__Exercise materials__:
(** * Ordering and filtering core of the to-do list (src/todo/TodoList.js)

    A shallow embedding of the [TodoSection] and [TodoList] components:
    the order store kept in the [ordering] state, its reconciliation
    effect, the drag handlers, the label/search filter and the
    uniform-status fold.

    JavaScript values are modelled as the code uses them:
    - a number that is an item key or an array index is a [Z]
      ([findIndex] answers [-1] when nothing matches);
    - [undefined] is [None];
    - an array is a [list]; the [ordering] array also carries the one
      non-index property the code can write on it, ["-1"];
    - a callback that dereferences a possibly [undefined] value may
      throw a [TypeError]: such code lives in the [Completion] monad;
    - a string is a [string], searched by [includes] character by
      character; [String.prototype.toLowerCase] is a parameter of the
      code that calls it, and only its value on ASCII strings is
      assumed, where a statement needs it. *)

From Stdlib Require Import ZArith String Ascii.
From stdpp Require Import base list strings.

Local Open Scope Z_scope.

(** ** Completions: a value, or a thrown TypeError *)

Inductive Completion (A : Type) : Type :=
| Normal (a : A)
| TypeError.
Arguments Normal {A} a.
Arguments TypeError {A}.

#[global] Instance Completion_ret : MRet Completion := @Normal.
#[global] Instance Completion_bind : MBind Completion :=
  λ A B f c, match c with Normal a => f a | TypeError => TypeError end.

(** ** The array methods the components call *)

Module Js.

(** Relative index of [Array.prototype.slice]: a negative argument
    counts from the end, everything is clamped to [0, len]. *)
Definition rel_index (len i : Z) : Z :=
  if i <? 0 then Z.max (len + i) 0 else Z.min i len.

(** [l.slice(start, stop)]; [stop = None] is the one-argument form. *)
Definition slice {A} (l : list A) (start : Z) (stop : option Z) : list A :=
  let len := Z.of_nat (length l) in
  let k := rel_index len start in
  let final := match stop with
               | None => len
               | Some e => rel_index len e
               end in
  take (Z.to_nat (final - k)) (drop (Z.to_nat k) l).

(** [l.findIndex(f)]: index of the first element accepted by [f];
    the callback is run on the elements in order and may throw. *)
Fixpoint findIndex_from {A} (f : A → Completion bool) (l : list A) (i : Z)
  : Completion Z :=
  match l with
  | [] => Normal (-1)
  | x :: l' => b ← f x; if b : bool then Normal i else findIndex_from f l' (i + 1)
  end.

Definition findIndex {A} (f : A → Completion bool) (l : list A) : Completion Z :=
  findIndex_from f l 0.

(** [l.every(f)]: stops at the first element rejected by [f]. *)
Fixpoint every {A} (f : A → Completion bool) (l : list A) : Completion bool :=
  match l with
  | [] => Normal true
  | x :: l' => b ← f x; if b : bool then every f l' else Normal false
  end.

(** [l.filter(f)] for a callback that may throw. *)
Fixpoint filter {A} (f : A → Completion bool) (l : list A) : Completion (list A) :=
  match l with
  | [] => Normal []
  | x :: l' =>
      b ← f x;
      rest ← filter f l';
      Normal (if b : bool then x :: rest else rest)
  end.

(** [l.reduce(f, init)]. *)
Definition reduce {A B} (f : B → A → B) (init : B) (l : list A) : B :=
  fold_left f l init.

(** [String.prototype.toLowerCase] is a primitive of the engine, defined
    by the case tables of Unicode.  It is not embedded: the code that
    calls it takes it as the parameter [toLowerCase].  What is known of
    it is its value on a string of ASCII characters, [asciiLowerCase]:
    the letters A-Z become a-z and every other character is kept. *)
Definition lower_ascii (c : ascii) : ascii :=
  let n := N_of_ascii c in
  if ((65 <=? n) && (n <=? 90))%N then ascii_of_N (n + 32) else c.

Fixpoint asciiLowerCase (s : string) : string :=
  match s with
  | EmptyString => EmptyString
  | String c s' => String (lower_ascii c) (asciiLowerCase s')
  end.

Fixpoint starts_with (w s : string) : bool :=
  match w, s with
  | EmptyString, _ => true
  | String a w', String b s' => Ascii.eqb a b && starts_with w' s'
  | String _ _, EmptyString => false
  end.

(** [s.includes(w)]: [w] occurs in [s] as a contiguous substring. *)
Fixpoint includes (s w : string) : bool :=
  starts_with w s ||
  match s with
  | EmptyString => false
  | String _ s' => includes s' w
  end.

End Js.

(** ** Data *)

(** [@typedef Label] *)
Inductive Label := red | green | blue | yellow.

#[global] Instance Label_eq_dec : EqDecision Label.
Proof. solve_decision. Defined.

(** [@typedef Filter]: [label] is [null] ([None]) or one of the four
    non-empty strings, which are all truthy. *)
Record Filter := { words : list string; label : option Label }.

(** [@typedef Item] *)
Module Item.
Record t := {
  key : Z;
  order : Z;
  description : string;
  status : bool;
  labels : list Label
}.
End Item.

(** An element of the [ordering] array: [{ key, draggable }].  The
    object built by spreading [undefined] has no [key] property, which
    reads as [undefined]: [key = None]. *)
Module Ord.
Record t := { key : option Z; draggable : bool }.
End Ord.

#[global] Instance Ord_eq_dec : EqDecision Ord.t.
Proof. solve_decision. Defined.

(** What an array slot or a property read can hold. *)
Abbreviation Value := (option Ord.t).

(** The [ordering] array: its elements, and the property ["-1"] that
    [newOrdering[index] = ...] creates when [index] is [-1].  Every method
    that builds a new array ([slice], [concat], an array literal) copies
    the elements only. *)
Record Ordering := { elems : list Value; minus1 : Value }.

Definition array_of (l : list Value) : Ordering :=
  {| elems := l; minus1 := None |}.

(** [ordering[i]] *)
Definition get (a : Ordering) (i : Z) : Value :=
  if 0 <=? i then mjoin (elems a !! Z.to_nat i)
  else if i =? -1 then minus1 a
  else None.

(** [a[i] = v].  Inside the array the slot is replaced; at [-1] the
    property ["-1"] is written and the elements stay as they are; past the
    end the array is extended (the skipped slots read as [undefined]).
    Other negative properties are not tracked: nothing reads them. *)
Definition set (a : Ordering) (i : Z) (v : Ord.t) : Ordering :=
  if 0 <=? i then
    if i <? Z.of_nat (length (elems a)) then
      {| elems := <[Z.to_nat i := Some v]> (elems a); minus1 := minus1 a |}
    else
      {| elems := elems a ++ replicate (Z.to_nat i - length (elems a)) None ++ [Some v];
         minus1 := minus1 a |}
  else if i =? -1 then {| elems := elems a; minus1 := Some v |}
  else a.

(** [{ key, draggable: false }] *)
Definition entry (key : Z) : Value :=
  Some {| Ord.key := Some key; Ord.draggable := false |}.

(** ** TodoSection *)

(** The [useState] initializer of [ordering].  [persisted] is the value of
    [cookies?.get(order_cookie)]: [None] when there is no cookie context
    or no stored value ([undefined], falsy), [Some keys] for a stored
    array (truthy, also when empty). *)
Definition initialOrdering (persisted : option (list Z)) (list : list Item.t)
  : Ordering :=
  match persisted with
  | Some ordering => array_of ((λ key, entry key) <$> ordering)
  | None => array_of ((λ item, entry (Item.key item)) <$> list)
  end.

(** [(ord) => item.key !== ord.key] *)
Definition key_differs (key : Z) (ord : Value) : Completion bool :=
  match ord with
  | None => TypeError
  | Some o => Normal (negb (bool_decide (Ord.key o = Some key)))
  end.

(** [(ord) => ord.key === key] *)
Definition key_is (key : Z) (ord : Value) : Completion bool :=
  match ord with
  | None => TypeError
  | Some o => Normal (bool_decide (Ord.key o = Some key))
  end.

(** The updater run by the [useLayoutEffect] on [props.list]. *)
Definition reconcile (list : list Item.t) (ordering : Ordering)
  : Completion Ordering :=
  fresh ← Js.filter (λ item, Js.every (key_differs (Item.key item)) (elems ordering)) list;
  Normal (array_of (elems ordering ++ ((λ item, entry (Item.key item)) <$> fresh))).

(** [{ ...v, draggable: value }] *)
Definition with_draggable (v : Value) (value : bool) : Ord.t :=
  {| Ord.key := v ≫= Ord.key; Ord.draggable := value |}.

(** The updater of [setOrderableField('draggable')(key, value)]. *)
Definition setDraggable (key : Z) (value : bool) (ordering : Ordering)
  : Completion Ordering :=
  index ← Js.findIndex (key_is key) (elems ordering);
  let newOrdering := array_of (Js.slice (elems ordering) 0 None) in
  Normal (set newOrdering index (with_draggable (get ordering index) value)).

Definition getOrder (ordering : Ordering) (key : Z) : Completion Z :=
  Js.findIndex (key_is key) (elems ordering).

(** The two updaters of [setOrder], and no update when the indices agree. *)
Definition setOrder_update (oldIndex newIndex : Z) (ordering : Ordering) : Ordering :=
  let l := elems ordering in
  if newIndex <? oldIndex then
    array_of (Js.slice l 0 (Some newIndex)
              ++ [get ordering oldIndex]
              ++ Js.slice l newIndex (Some oldIndex)
              ++ Js.slice l (oldIndex + 1) None)
  else if newIndex >? oldIndex then
    array_of (Js.slice l 0 (Some oldIndex)
              ++ Js.slice l (oldIndex + 1) (Some (newIndex + 1))
              ++ [get ordering oldIndex]
              ++ Js.slice l (newIndex + 1) None)
  else ordering.

(** [setOrder(key, newIndex)]: [oldIndex] is looked up in the [ordering]
    of the render the handler closes over, the updater runs on the current
    state. *)
Definition setOrder_in (rendered : Ordering) (key newIndex : Z) (ordering : Ordering)
  : Completion Ordering :=
  oldIndex ← Js.findIndex (key_is key) (elems rendered);
  Normal (setOrder_update oldIndex newIndex ordering).

(** Handlers run to completion and the section is rendered again before
    the next event: the closed-over [ordering] is the current state. *)
Definition setOrder (key newIndex : Z) (ordering : Ordering) : Completion Ordering :=
  setOrder_in ordering key newIndex ordering.

(** The component state: [ordering] and [dragging] ([null] is [None]). *)
Record State := { ordering : Ordering; dragging : option Z }.

(** [if (dragging)]: [null] and the number [0] are falsy. *)
Definition truthy (dragging : option Z) : bool :=
  match dragging with
  | None => false
  | Some k => negb (k =? 0)
  end.

Definition onDragStart (key : Z) (s : State) : Completion State :=
  Normal {| ordering := ordering s; dragging := Some key |}.

Definition onDragEnd (key : Z) (s : State) : Completion State :=
  o ← setDraggable key false (ordering s);
  Normal {| ordering := o; dragging := None |}.

Definition onDragEnter (key : Z) (s : State) : Completion State :=
  match dragging s with
  | Some d =>
      if truthy (dragging s) then
        newIndex ← getOrder (ordering s) key;
        o ← setOrder d newIndex (ordering s);
        Normal {| ordering := o; dragging := dragging s |}
      else Normal s
  | None => Normal s
  end.

Definition onDragDown (key : Z) (s : State) : Completion State :=
  o ← setDraggable key true (ordering s);
  Normal {| ordering := o; dragging := dragging s |}.

Definition onDragUp (key : Z) (s : State) : Completion State :=
  if negb (truthy (dragging s)) then
    o ← setDraggable key false (ordering s);
    Normal {| ordering := o; dragging := dragging s |}
  else Normal s.

(** A new [props.list] runs the reconciliation effect. *)
Definition onListChange (list : list Item.t) (s : State) : Completion State :=
  o ← reconcile list (ordering s);
  Normal {| ordering := o; dragging := dragging s |}.

(** ** TodoList *)

(** The [filtered] memo: by label, then by search words.  The first
    argument is [String.prototype.toLowerCase]. *)
Definition filtered (toLowerCase : string → string)
    (list : list Item.t) (filter : Filter) :=
  List.filter
    (λ item,
       let desc := toLowerCase (Item.description item) in
       forallb (λ word, Js.includes desc word) (words filter))
    (List.filter
       (λ item,
          match label filter with
          | None => true
          | Some l => bool_decide (l ∈ Item.labels item)
          end)
       list).

(** The reducer of the [allStatus] memo; [prev] is [null] or a status. *)
Definition status_step (acc : bool * option bool) (item : Item.t)
  : bool * option bool :=
  let '(all, prev) := acc in
  if negb all then (false, None)
  else match prev with
       | None => (all, Some (Item.status item))
       | Some p => (eqb p (Item.status item), Some (Item.status item))
       end.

__Brief__:
In the listing above, find every line with the word "when" and copy it.

__Written response__:
      ([findIndex] answers [-1] when nothing matches);
    [newOrdering[index] = ...] creates when [index] is [-1].  Every method
    [cookies?.get(order_cookie)]: [None] when there is no cookie context
    array (truthy, also when empty). *)
(** The two updaters of [setOrder], and no update when the indices agree. *)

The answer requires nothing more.